Monotonous cucumber double-cropping systems under plastic greenhouse vegetable cultivation (PGVC) previously intensified by long-term anthropogenic activities and manipulative treatments leads to a crop productivity reduction and soil biota disturbances. In this study, the role of the indigenous arbuscular mycorrhizal strain (AM: Glomus versiforme L.) and organic substrate (GS: Garlic stalk) application were assessed for plant microbe interaction and crop productivity feedback in a greenhouse (2016⁻2018) under a cultivated Anthrosol characterized as a replanted degraded soil. We found that repetitively adding AM inocula with organic substrates (GS) improved the cucumber growth and physiology. The useful trait of AM symbiosis with C-amended organic substrates preferentially manifested as increased root colonization, hyphal density proliferation, AM sporulation, root activity, and suppressed Fusarium incidence. The post AM development further prevailed the synergistic interaction, and the co-inoculation effect resulted in an increase in fruit nutrition uptake, seasonal cucumber yield and fruit quality attributes. Illumina MiSeq analysis of the 18S rRNA gene amplicons revealed that the dominant AM genera that are particularly enriched with the Glomus taxon may be important ecological drivers associated with plant productivity and fruit quality characteristics. These results suggest that the AM-organic substrate association might be a pragmatic option for use as an economic and efficient biological resource and as a newly-sustainable plant microbe mediator to enhance the regional ecosystem services and plant productivity of the anthropogenic PGVC of this region.

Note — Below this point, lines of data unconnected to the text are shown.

Lemma keeps_fs_remove_file p : not_blob p -> steps store_keeps (fs_remove_file p).
Proof.
  intros Hp. by_syscall fs_remove_file; [by apply store_keeps_same|].
  destruct (mc_nodes m !! p) as [[]|]; cbn;
    first [by apply store_keeps_same|by eapply (store_keeps_delete p)].
Qed.

Lemma keeps_append_content m p bs : not_blob p -> store_keeps m (append_content m p bs).
Proof.
  intros Hp. unfold append_content. case_match; [case_match|]; try by apply store_keeps_same.
  eapply (store_keeps_insert p); [done| |reflexivity]; done.
Qed.

Lemma keeps_fs_write_all p bs : not_blob p -> steps store_keeps (fs_write_all p bs).
Proof.
  intros Hp. by_syscall fs_write_all;
    (etrans; [by apply (store_keeps_same _ (tick m))|by apply keeps_append_content]).
Qed.

Lemma keeps_open_create_new p : not_blob p -> steps store_keeps (open_create_new p).
Proof.
  intros Hp. by_syscall open_create_new; [by apply store_keeps_same|].
  repeat case_match; cbn; first [by apply store_keeps_same|eapply (store_keeps_insert p); [done| |reflexivity]; done].
Qed.

Lemma put_content_cases m p bs :
  store_ok (mc_nodes m) -> under_blobs p ->
  (exists e, put_content m p bs = (m, Err e)) \/
  put_content m p bs = (set_nodes m (<[p := FRegular bs]> (mc_nodes m)), Ok tt).
Proof.
  intros Hok Hu. unfold put_content, write_target.
  rewrite follow_self by (intros t; by apply (so_links _ Hok)). cbn.
  destruct (is_dir _ _); cbn; [|left; eauto].
  destruct (negb _); cbn; [by right|left; eauto].
Qed.

Lemma keeps_put_content m p bs :
  not_blob p -> under_blobs p -> store_keeps m (put_content m p bs).1.
Proof.
  intros Hp Hu. apply store_keeps_by_ok. intros Hok. destruct (put_content_cases m p bs Hok Hu) as [[e ->]| ->]; [by apply store_keeps_same|].
  eapply (store_keeps_insert p); [done| |reflexivity]; done.
Qed.

Lemma keeps_fs_write p bs : not_blob p -> under_blobs p -> steps store_keeps (fs_write p bs).
Proof.
  intros Hp Hu. by_syscall fs_write.
  - case_decide; [by apply store_keeps_same|].
    etrans; [by apply (store_keeps_same _ (tick m))|by apply keeps_put_content].
  - etrans; [by apply (store_keeps_same _ (tick m))|by apply keeps_put_content].
Qed.

#[local] Hint Resolve keeps_new_v4 keeps_path_exists keeps_symlink_metadata keeps_file_open
  keeps_file_metadata keeps_file_reads keeps_fs_read keeps_fs_sync_all keeps_fs_remove_file
  keeps_fs_write_all keeps_open_create_new keeps_fs_write store_keeps_preorder
  hash_bytes_wf tmp_path_not_blob tmp_path_under : steps.

(** ** Publication *)
Lemma present_content nodes domain bs :
  let path := FileSystemArtifactStore_blob_path (hash_bytes domain bs) in
  store_ok nodes -> blob_domain domain -> is_Some (nodes !! path) ->
  exists bs', nodes !! path = Some (FRegular bs') /\ (bs' = bs \/ blob_collision bs bs').
Proof.
  intros path Hok Hdom [node Hn].
  destruct (so_blob _ Hok _ _ (hash_bytes_wf domain bs) Hn) as (domain' & bs' & Hdom' & -> & Heq).
  exists bs'. split; [done|].
  assert (Hsmall : forall dd, blob_domain dd -> (len dd <= u64_max)%N)
    by (intros dd [->| ->]; by vm_compute).
  destruct (hash_bytes_separated _ _ _ _ (Hsmall _ Hdom) (Hsmall _ Hdom') Heq) as [[_ ->]|Hc];
    [by left|right; by exists domain, domain'].
Qed.

Lemma path_exists_true {E} p m m' :
  path_exists p m = (m', Ok true : result E bool) ->
  mc_nodes m' = mc_nodes m /\ is_Some (followed (mc_nodes m) p).
Proof.
  unfold path_exists. destruct (env_fault _); intros [=]; subst. bool_inv. done.
Qed.

Lemma path_exists_blob {E} d m m' :
  store_ok (mc_nodes m) -> digest_wf d ->
  path_exists (FileSystemArtifactStore_blob_path d) m = (m', Ok true : result E bool) ->
  is_Some (mc_nodes m' !! FileSystemArtifactStore_blob_path d).
Proof.
  intros Hok Hd [-> Hf]%path_exists_true. rewrite followed_self in Hf; [done|].
  intros t. apply (so_links _ Hok). by apply blob_path_under.
Qed.

Lemma fs_write_Ok p bs m m' :
  store_ok (mc_nodes m) -> under_blobs p -> fs_write p bs m = (m', Ok tt) ->
  mc_nodes m' = <[p := FRegular bs]> (mc_nodes m).
Proof.
  intros Hok Hu. unfold fs_write, syscall. destruct (env_fault _); [done|].
  destruct (put_content_cases (tick m) p bs Hok Hu) as [[e ->]| ->]; [done|]. by intros [= <-].
Qed.

Lemma fs_rename_cases from to m :
  (exists m' e, fs_rename from to m = (m', Err e) /\ mc_nodes m' = mc_nodes m) \/
  (exists m' node, fs_rename from to m = (m', Ok tt) /\ mc_nodes m !! from = Some node /\
     mc_nodes m' = <[to := node]> (delete from (mc_nodes m))).
Proof.
  unfold fs_rename, syscall. destruct (env_fault _); [left; eauto|]. cbn.
  destruct (mc_nodes m !! from) as [node|] eqn:E; [|left; eauto].
  destruct (negb _); [left; eauto|]. case_bool_decide; [left; eauto|]. right. eauto.
Qed.

(** Renaming a file that holds the bytes of the digest onto the blob's
    path. *)
Lemma rename_publishes tmp domain bs m :
  let path := FileSystemArtifactStore_blob_path (hash_bytes domain bs) in
  blob_domain domain -> not_blob tmp -> mc_nodes m !! tmp = Some (FRegular bs) ->
  store_keeps m (fs_rename tmp path m).1 /\
  forall m', fs_rename tmp path m = (m', Ok tt) -> is_Some (mc_nodes m' !! path).
Proof.
  intros path Hdom Htmp Hn.
  destruct (fs_rename_cases tmp path m) as [(m' & e & -> & Heq)|(m' & node & -> & Hn' & Heq)].
  - split; [by apply store_keeps_same|done].
  - rewrite Hn in Hn'. injection Hn' as <-. split.
    + cbn. by eapply store_keeps_publish.
    + intros ? [= <-]. rewrite Heq, lookup_insert_eq. eauto.
Qed.

Lemma ancestors_not_blob d : digest_wf d ->
  forall q, q ∈ path_ancestors (path_parent (FileSystemArtifactStore_blob_path d)) -> not_blob q.
Proof.
  intros Hd q Hq%slen_path_ancestors d' Hd' ->. rewrite slen_blob_path in Hq by done.
  destruct (blob_path_under d Hd) as [r Hr].
  pose proof (slen_path_parent blobs_dir r) as Hlt. rewrite <- Hr, slen_blob_path in Hlt by done. lia.
Qed.

Lemma incoming_ancestors_not_blob q : q ∈ path_ancestors (path_join root "incoming") -> not_blob q.
Proof.
  intros Hq%slen_path_ancestors d Hd ->. rewrite slen_blob_path in Hq by done. revert Hq.
  unfold blobs_dir. destruct (path_join_root "incoming" eq_refl) as (r & -> & Hr).
  rewrite (Hr "blobs") by done. rewrite !slen_append.
  change (slen "incoming") with 8%N. change (slen "blobs") with 5%N. lia.
Qed.

Lemma blobs_ancestors_not_blob q : q ∈ path_ancestors (path_join root "blobs") -> not_blob q.
Proof.
  intros Hq%slen_path_ancestors d Hd ->. rewrite slen_blob_path in Hq by done.
  unfold blobs_dir in Hq. lia.
Qed.

Lemma put_keeps bs max_bytes domain :
  blob_domain domain -> steps store_keeps (FileSystemArtifactStore_put bs max_bytes domain).
Proof.
  intros Hdom. unfold FileSystemArtifactStore_put. pose proof (hash_bytes_wf domain bs) as Hwf.
  set (d := hash_bytes domain bs) in *.
  destruct (max_bytes <? len bs)%N; [eauto with steps|].
  apply steps_bind; [eauto with steps..|]. intros [|]; [eauto with steps|].
  apply steps_bind; [apply _|apply steps_rethrow, keeps_create_dir_all; by apply ancestors_not_blob|].
  intros _. apply steps_bind; [eauto with steps..|]. intros n.
  apply steps_bind_post; [apply _|unfold storage; eauto with steps|].
  intros m m1 [] Hw%rethrow_Ok Hk. apply store_keeps_by_ok. intros Hok.
  etrans; [exact Hk|]. apply fs_write_Ok in Hw; [|done|by apply tmp_path_under].
  assert (Hn : mc_nodes m1 !! tmp_path (FileSystemArtifactStore_blob_path d) n = Some (FRegular bs))
    by (rewrite Hw; apply lookup_insert_eq).
  unfold mbind, action_bind, storage, rethrow.
  destruct (rename_publishes _ domain bs m1 Hdom (tmp_path_not_blob d n Hwf) Hn) as [Hr _].
  fold d in Hr. by destruct (fs_rename _ _ m1) as [m2 [[]|e]].
Qed.

Lemma keeps_file_put_ok {E A B} (m : action Machine E A) (f : A -> action Machine E B) s s' b :
  steps store_keeps m -> store_ok (mc_nodes s) -> (m ≫= f) s = (s', Ok b) ->
  exists s1 a, m s = (s1, Ok a) /\ store_ok (mc_nodes s1) /\ f a s1 = (s', Ok b).
Proof.
  intros Hm Hok (s1 & a & Hs & Hf)%action_bind_Ok. exists s1, a. split_and!; [done| |done].
  specialize (Hm s). rewrite Hs in Hm. by destruct (Hm Hok).
Qed.

Lemma put_Ok bs max_bytes domain m m' d :
  store_ok (mc_nodes m) -> blob_domain domain ->
  FileSystemArtifactStore_put bs max_bytes domain m = (m', Ok d) ->
  d = hash_bytes domain bs /\ (len bs <= max_bytes)%N /\
  is_Some (mc_nodes m' !! FileSystemArtifactStore_blob_path d).
Proof.
  intros Hok Hdom. unfold FileSystemArtifactStore_put.
  pose proof (hash_bytes_wf domain bs) as Hwf. set (d0 := hash_bytes domain bs) in *.
  destruct (N.ltb_spec max_bytes (len bs)) as [?|Hle].
  { intros Hr. act_inv. }
  intros (m1 & [|] & He & Hok1 & Hr)%keeps_file_put_ok; [..|eauto with steps|done].
  { act_inv. split_and!; [done|done|]. by apply (path_exists_blob _ m _ Hok Hwf He). }
  apply keeps_file_put_ok in Hr as (m2 & [] & _ & Hok2 & Hr);
    [|apply steps_rethrow, keeps_create_dir_all; by apply ancestors_not_blob|done].
  apply keeps_file_put_ok in Hr as (m3 & n & _ & Hok3 & Hr); [|eauto with steps|done].
  apply keeps_file_put_ok in Hr as (m4 & [] & Hw & Hok4 & Hr); [|unfold storage; eauto with steps|done].
  apply rethrow_Ok, fs_write_Ok in Hw; [|done|by apply tmp_path_under].
  unfold storage in Hr. act_inv. split_and!; [done|done|].
  destruct (rename_publishes (tmp_path (FileSystemArtifactStore_blob_path d0) n) domain bs m4 Hdom)
    as [_ Hp]; [by apply tmp_path_not_blob|rewrite Hw; apply lookup_insert_eq|].
  by eapply Hp.
Qed.

(** ** Streaming *)
Lemma append_content_at m p acc bs :
  mc_nodes m !! p = Some (FRegular acc) ->
  mc_nodes (append_content m p bs) !! p = Some (FRegular (acc ++ bs)).
Proof. intros Hp. unfold append_content. rewrite Hp. cbn. apply lookup_insert_eq. Qed.

Lemma put_file_loop_Ok max_bytes tmp st size reads acc m m' st' size' :
  mc_nodes m !! tmp = Some (FRegular acc) -> (size <= max_bytes)%N ->
  put_file_loop max_bytes tmp st size reads m = (m', Ok (st', size')) ->
  exists data, delivered reads = Some data /\ st' = DigestState_update st data /\
    size' = (size + len data)%N /\ (size' <= max_bytes)%N /\
    mc_nodes m' !! tmp = Some (FRegular (acc ++ data)).
Proof.
  revert st size acc m; induction reads as [|[[|b c]| |] reads IH]; intros st size acc m Hm Hs Hr;
    cbn [put_file_loop delivered] in *.
  - act_inv. simplify_eq. exists []. unfold DigestState_update.
    rewrite sha_update_nil, app_nil_r. split_and!; try done; unfold len; cbn; lia.
  - act_inv. simplify_eq. exists []. unfold DigestState_update.
    rewrite sha_update_nil, app_nil_r. split_and!; try done; unfold len; cbn; lia.
  - destruct (checked_add_u64 _ _) as [size1|] eqn:Ec; [|act_inv].
    apply checked_add_u64_Some in Ec as [-> _].
    destruct (N.ltb_spec max_bytes (size + len (b :: c))) as [?|Hle]; [act_inv|].
    unfold storage in Hr. act_inv.
    assert (Hm1 : mc_nodes s !! tmp = Some (FRegular (acc ++ b :: c))).
    { revert Hr0. unfold fs_write_all, syscall. destruct (env_fault _); [done|]. intros [= <-].
      by apply append_content_at. }
    destruct (IH _ _ _ _ Hm1 Hle Hr) as (data & -> & -> & -> & Hmax & Hn).
    exists ((b :: c) ++ data). unfold DigestState_update. rewrite sha_update_app.
    split_and!; [done|done| |done|].
    + unfold len. rewrite length_app. lia.
    + by rewrite <- app_assoc in Hn.
  - by apply (IH st size acc m).
  - done.
Qed.

Lemma put_file_loop_keeps max_bytes tmp st size reads :
  not_blob tmp -> steps store_keeps (put_file_loop max_bytes tmp st size reads).
Proof.
  intros Htmp. revert st size; induction reads as [|[[|b c]| |] reads IH]; intros st size;
    cbn [put_file_loop]; [eauto with steps..| |eauto with steps|eauto with steps].
  destruct (checked_add_u64 _ _); [|eauto with steps].
  destruct (_ <? _)%N; [eauto with steps|]. unfold storage. eauto with steps.
Qed.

Keywords: AM-fungal community composition; Glomus-AM symbiosis; cucumber yield; fruit quality; garlic substrate; mycorrhizal inoculation.

Figure 1

Arbuscular mycorrhizal (AM) root colonization (A), fusarium wilt incidence % (B), extraradical hyphal (ERH) density (C), and spore density (D) among treatments. Non-amendment, control; GS, garlic stalk addition; AMF, mycorrhizal Inoculation; GS+AMF, combine garlic stalk and AMF addition. Shared letters above bars denote no significant difference among treatments, as indicated by LSD’s (p < 0.05; means ± SE, n = 3).

Figure 2

The nutrient uptake analysis in the final harvest of cucumber fruits examined during the spring cultivation of 2018. Different letters indicate the significant differences (p < 0.05) by means comparisons (means ± SE, n = 3).

Figure 3

The relative abundance of major identified taxonomic genera of AMF across all treatments. The treatments NA-NM, NA+AM, GS-NM and GS+AM represent the applied soil amendments. Non-amendment and non-mycorrhizal inoculation, non-amended mycorrhizal Inoculation, garlic stalk amended with non-mycorrhizal inoculum and Garlic stalk amended with mycorrhizal inoculum, respectively.

Figure 4

A Venn diagram displaying the degree of overlap or OTUs based co-occurrence of AMF (at the 3% evolutionary distance) among the four treatments. NA-NM: Non-amended Non-mycorrhizal inoculation; NA+AM: Non-amended Mycorrhizal Inoculation; GS-NM: Garlic stalk amended with Non-mycorrhizal inoculum; GS+AM: Garlic stalk amended with mycorrhizal inoculum. Total number of OTUs in each group (A), overlapping fashion among all soil samples (B), and specific and shared OTUs (C) among treatments.

Figure 5

Clustering analysis of AMF communities (A), and principal component analysis (B) of the different soil samples based on OTU abundance.

Figure 6

Heat map analysis revealed the relationship between top abundant AMF taxa and cucumber productivity. (Pearson correlation *: p < 0.05; **: p < 0.01; ***: p < 0.001).